[racket] FFI: problems using (_list i _string)

51 views
Skip to first unread message

key...@gmx.de

unread,
Jun 5, 2011, 2:26:08 AM6/5/11
to users
Hi all,

I have a problem with FFI which is certainly due to my lack of experience with c, and would very much appreciate any help.
I am using (_list i _string) to pass an array of strings to a c function, but all that ends up on the other side seems to be "nonsense" / random characters.

The c function is described as

boolean OCI_BindArrayOfStrings(OCI_Statement * stmt, const mtext * name, dtext * data, unsigned int len, unsigned int nbelem)

where mtext and dtext are aliases for char, the way the library was compiled, the second-but-last argument has to indicate the length of the longest string in the array, and the last argument has to be 0 apart from a special case not applicable here.
I've defined it as

(def-ocilib bindstringarray OCI_BindArrayOfStrings : (stmt_ptr : _pointer) (name : _string) (data : (_list i _string)) (maxstrlen : _uint = (getmaxlength data)) (no : _uint) -> (result : _bool))

where maxstrlen gives the length of the longest list member.
The function does not give any error, only the transmitted strings are random/whatever.


I have a "parallel" function using (_list i _int) to pass an array of ints, and this one works fine. Second,  I have no problem passing a single input string, as in

(def-ocilib bindstring OCI_BindString : (stmt_ptr : _pointer) (name : _string) (data : _string) (len : _int = (string-length data)) -> (result : _bool))

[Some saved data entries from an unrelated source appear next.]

Lemma anillo_agregar t a d r s l k :
  anillo s l k →
  ∃ s', agregar_cancion t a d r s = Ok (length (objetos s), s') ∧
        anillo s' (l ++ [length (objetos s)]) k ∧
        (∀ x, datos <$> objetos s' !! x =
              datos <$> (objetos s ++ [mkNodo t a d r None None]) !! x) ∧
        actual s' = (if decide (l = []) then Some (length (objetos s)) else actual s).
Proof.
  intros Hs. destruct (decide (l = [])) as [->|Hl].
  - (* the empty playlist *)
    assert (tamanio s = 0%Z) as Ht by by apply (anillo_tamanio_0 s [] k).
    assert (k = 0) as -> by (destruct (an_cursor _ _ _ Hs) as [H|[_ H]]; simpl in *; lia).
    eexists. split; [by apply agregar_vacia|]. cbn zeta. split; [|split; [|done]].
    + split; cbn [objetos actual primero tamanio app length]; try done.
      * lia.
      * apply NoDup_singleton.
      * left. lia.
      * intros [|i] x Hx; simplify_eq/=. by rewrite sig_nuevo.
      * intros [|i] x Hx; simplify_eq/=. by rewrite ant_nuevo.
    + intros x. cbn [objetos].
      destruct (decide (x < length (objetos s))).
      * by rewrite !lookup_app_l.
      * rewrite !lookup_app_r by lia.
        by destruct (x - length (objetos s)) as [|[|?]].
  - (* at least one node *)
    assert (0 < length l) as Hn by (destruct l; simpl; [done|lia]).
    remember (length l) as n eqn:En.
    destruct (lookup_lt_is_Some_2 l 0) as [p Hp]; [lia|].
    destruct (lookup_lt_is_Some_2 l (pred n)) as [u Hu]; [lia|].
    pose proof (anillo_ref_lt _ _ _ _ _ Hs Hp) as Hplt.
    pose proof (anillo_ref_lt _ _ _ _ _ Hs Hu) as Hult.
    assert (ant (objetos s) p = Some u) as Hant.
    { rewrite (an_ant _ _ _ Hs 0 p Hp), <- En. done. }
    assert (k < n) as Hk.
    { destruct (an_cursor _ _ _ Hs) as [H|[H _]]; [lia|by destruct Hl]. }
    eexists. split.
    { apply (agregar_no_vacia t a d r s p u); try done.
      - rewrite (anillo_tamanio_0 s l k Hs). done.
      - by rewrite (an_primero _ _ _ Hs). }
    split; [|split; [|done]].
    + split; cbn [objetos actual primero tamanio].
      * rewrite (an_tamanio _ _ _ Hs), length_app. simpl. lia.
      * apply NoDup_app. split; [apply (an_nodup _ _ _ Hs)|].
        split; [|apply NoDup_singleton].
        intros x Hx Hx'. apply list_elem_of_singleton in Hx'. subst x.
        apply list_elem_of_lookup in Hx as [i Hi].
        pose proof (anillo_ref_lt _ _ _ _ _ Hs Hi). lia.
      * rewrite (an_primero _ _ _ Hs). by rewrite lookup_app_l by lia.
      * rewrite (an_actual _ _ _ Hs). by rewrite lookup_app_l by lia.
      * left. rewrite length_app. simpl. lia.
      * intros i x Hx. rewrite sig_enlazar_ultimo by done.
        rewrite length_app. cbn [length]. rewrite <- En.
        apply lookup_snoc_Some in Hx as [[Hi Hx]|[Hi <-]]; rewrite <- En in Hi.
        -- pose proof (anillo_ref_lt _ _ _ _ _ Hs Hx) as Hxlt.
           pose proof (nodup_pos l i (pred n) x u (an_nodup _ _ _ Hs) Hx Hu) as Hpos.
           pose proof (an_sig _ _ _ Hs i x Hx) as Hsig. rewrite <- En in Hsig.
           unfold nxt in *. repeat case_decide; try lia.
           ++ symmetry. replace (S i) with n by lia. apply list_lookup_middle. done.
           ++ rewrite sig_app_l, Hsig by done. by rewrite lookup_app_l by lia.
        -- unfold nxt. repeat case_decide; try lia.
           by rewrite lookup_app_l by lia.
      * intros i x Hx. rewrite ant_enlazar_ultimo by done.
        rewrite length_app. cbn [length]. rewrite <- En.
        apply lookup_snoc_Some in Hx as [[Hi Hx]|[Hi <-]]; rewrite <- En in Hi.
        -- pose proof (anillo_ref_lt _ _ _ _ _ Hs Hx) as Hxlt.
           pose proof (nodup_pos l i 0 x p (an_nodup _ _ _ Hs) Hx Hp) as Hpos.
           pose proof (an_ant _ _ _ Hs i x Hx) as Hsig. rewrite <- En in Hsig.
           destruct (decide (x = p)) as [Hxp|Hxp].
           ++ symmetry. replace (prv (n + 1) i) with n
                by (unfold prv; repeat case_decide; lia).
              rewrite En. by apply list_lookup_middle.
           ++ rewrite decide_False by lia. rewrite ant_app_l, Hsig by done.
              replace (prv (n + 1) i) with (prv n i)
                by (unfold prv; repeat case_decide; lia).
              by rewrite lookup_app_l by (rewrite <- En; apply prv_lt; lia).
        -- rewrite decide_False, decide_True by (done || lia). subst i.
           rewrite lookup_app_l by (rewrite <- En; unfold prv; case_decide; lia).
           rewrite <- Hu. f_equal. unfold prv. case_decide; lia.
    + intros x. cbn [objetos]. rewrite datos_enlazar_ultimo.
      destruct (decide (x < length (objetos s))).
      * by rewrite !lookup_app_l.
      * rewrite !lookup_app_r by lia.
        by destruct (x - length (objetos s)) as [|[|?]].
Qed.

Lemma anillo_eliminar_unico s l k :
  anillo s l k → length l = 1 →
  ∃ c, l = [c] ∧ actual s = Some c ∧
       eliminar_cancion_actual s =
         Ok (Some c, mkEstado (objetos s) None None (tamanio s - 1)) ∧
       anillo (mkEstado (objetos s) None None (tamanio s - 1)) [] 0.
Proof.
  intros Hs Hn. destruct l as [|c [|? ?]]; simplify_eq/=.
  assert (k = 0) as ->.
  { destruct (an_cursor _ _ _ Hs) as [H|[H _]]; simpl in *; [lia|done]. }
  pose proof (an_actual _ _ _ Hs) as Hc. simpl in Hc.
  pose proof (an_tamanio _ _ _ Hs) as Ht. simpl in Ht.
  exists c. split; [done|]. split; [done|]. split.
  - rewrite <- Hc. apply eliminar_unico. lia.
  - split; cbn [objetos actual primero tamanio length]; try done.
    + lia.
    + constructor.
    + by right.
Qed.

Lemma anillo_eliminar_varios s l k :
  anillo s l k → 2 ≤ length l →
  ∃ c pv nx,
    l !! k = Some c ∧
    l !! prv (length l) k = Some pv ∧
    l !! nxt (length l) k = Some nx ∧
    pv ≠ c ∧ nx ≠ c ∧
    eliminar_cancion_actual s =
      Ok (Some c,
          mkEstado (desenlazar pv nx (objetos s)) (Some nx)
                   (if bool_decide (Some c = primero s) then Some nx else primero s)
                   (tamanio s - 1)) ∧
    anillo (mkEstado (desenlazar pv nx (objetos s)) (Some nx)
                     (if bool_decide (Some c = primero s) then Some nx else primero s)
                     (tamanio s - 1))
           (delete k l) (if decide (S k = length l) then 0 else k).
Proof.
  intros Hs Hn.
  assert (k < length l) as Hk.
  { destruct (an_cursor _ _ _ Hs) as [H|[-> _]]; simpl in *; [done|lia]. }
  destruct (lookup_lt_is_Some_2 l k Hk) as [c Hc].
  destruct (lookup_lt_is_Some_2 l (prv (length l) k)) as [pv Hpv]; [by apply prv_lt|].
  destruct (lookup_lt_is_Some_2 l (nxt (length l) k)) as [nx Hnx]; [by apply nxt_lt|].
  pose proof (an_nodup _ _ _ Hs) as Hnd.
  pose proof (anillo_ref_lt _ _ _ _ _ Hs Hc) as Hclt.
  pose proof (anillo_ref_lt _ _ _ _ _ Hs Hpv) as Hpvlt.
  pose proof (anillo_ref_lt _ _ _ _ _ Hs Hnx) as Hnxlt.
  pose proof (nodup_pos l _ _ _ _ Hnd Hpv Hc) as Hpvc.
  pose proof (nodup_pos l _ _ _ _ Hnd Hnx Hc) as Hnxc.
  pose proof (an_tamanio _ _ _ Hs) as Ht.
  exists c, pv, nx. do 3 (split; [done|]).
  split; [unfold prv in *; repeat case_decide; lia|].
  split; [unfold nxt in *; repeat case_decide; lia|].
  split.
  { apply eliminar_varios; try done; try lia.
    - by rewrite (an_actual _ _ _ Hs).
    - by rewrite (an_sig _ _ _ Hs k c Hc).
    - by rewrite (an_ant _ _ _ Hs k c Hc). }
  assert (length (delete k l) = length l - 1) as Hlen by by apply length_delete.
  split; cbn [objetos actual primero tamanio].
  - lia.
  - eapply sublist_NoDup; [done|apply sublist_delete].
  - rewrite (an_primero _ _ _ Hs).
    destruct (lookup_lt_is_Some_2 l 0) as [p0 Hp0]; [lia|].
    pose proof (nodup_pos l _ _ _ _ Hnd Hc Hp0) as Hcp0.
    rewrite list_lookup_delete, Hp0. case_bool_decide as Hb; simplify_eq.
    + rewrite <- Hnx. f_equal. unfold nxt. repeat case_decide; lia.
    + rewrite <- Hp0. f_equal. case_decide; [done|]. destruct Hb. f_equal. lia.
  - rewrite list_lookup_delete, <- Hnx. f_equal.
    unfold nxt. repeat case_decide; lia.
  - left. case_decide; lia.
  - intros i x Hx. rewrite Hlen. rewrite list_lookup_delete in Hx.
    pose proof (lookup_lt_Some _ _ _ Hx) as Hj.
    pose proof (nodup_pos l _ _ _ _ Hnd Hx Hpv) as Hxpv.
    pose proof (nodup_pos l _ _ _ _ Hnd Hx Hc) as Hxc.
    rewrite sig_desenlazar, list_lookup_delete by done.
    rewrite (an_sig _ _ _ Hs _ x Hx), nxt_borrar by done.
    destruct (decide (x = pv)) as [Hxp|Hxp].
    + by rewrite (decide_True _ _ (proj1 Hxpv Hxp)), Hnx.
    + by rewrite (decide_False _ _ (λ E, Hxp (proj2 Hxpv E))).
  - intros i x Hx. rewrite Hlen. rewrite list_lookup_delete in Hx.
    pose proof (lookup_lt_Some _ _ _ Hx) as Hj.
    pose proof (nodup_pos l _ _ _ _ Hnd Hx Hnx) as Hxnx.
    pose proof (nodup_pos l _ _ _ _ Hnd Hx Hc) as Hxc.
    rewrite ant_desenlazar, list_lookup_delete by done.
    rewrite (an_ant _ _ _ Hs _ x Hx), prv_borrar by done.
    destruct (decide (x = nx)) as [Hxp|Hxp].
    + by rewrite (decide_True _ _ (proj1 Hxnx Hxp)), Hpv.
    + by rewrite (decide_False _ _ (λ E, Hxp (proj2 Hxnx E))).
Qed.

so I think I am using the _list construct itself correctly, and the datatype _string itself works fine, too - but there might be special things to pay attention to when passing arrays of strings, perhaps somehow related to field delimitation...?


By the way, I also have another problem understanding the (varname : (_list mode type)) form. If the varname still refers to the racket side, I should be able to pass it to a racket function, as I do with the
(data : (_list i _string))
in the "misbehaving" function cited above, doing (getmaxlength data),  and it works fine. But I also tried using
(data :  (_list io _string (length data)) 
instead, in order to check the correctness of the input strings, putting them out as part of the functions return values, but for doing (length data) I get the error

length: expects argument of type <proper list>; given #<cpointer>

so here data seems to be a c type, not a racket list anymore...

Many thanks in advance for any help regarding the above problem, and understanding the latter point :-)

Ciao,
Sigrid

Thomas Chust

unread,
Jun 5, 2011, 7:04:11 AM6/5/11
to key...@gmx.de, users
2011/6/5 key...@gmx.de <key...@gmx.de>:
> [...]

> The c function is described as
> boolean OCI_BindArrayOfStrings(OCI_Statement * stmt, const mtext * name,
> dtext * data, unsigned int len, unsigned int nbelem)
> where mtext and dtext are aliases for char, the way the library was
> compiled, the second-but-last argument has to indicate the length of the
> longest string in the array, and the last argument has to be 0 apart from a
> special case not applicable here.
> I've defined it as
> (def-ocilib bindstringarray OCI_BindArrayOfStrings : (stmt_ptr : _pointer)
> (name : _string) (data : (_list i _string)) (maxstrlen : _uint =
> (getmaxlength data)) (no : _uint) -> (result : _bool))
> where maxstrlen gives the length of the longest list member.
> [...]

Hello Sigrid,

if dtext is actually an alias for char, as you write, then the
signature of the C function implies that it expects a string, not a
list of strings, as its third argument.

The second problem with the binding definition is that it doesn't
convey any information about the length of the list to the C function,
which is almost certain to cause trouble. Judging by your description
of the C function's contract, simply adding a #f to the end of the
list before passing it to the marshaller should do the job here: Just
replace (data : ...) by (data : ... = (append data '(#f))).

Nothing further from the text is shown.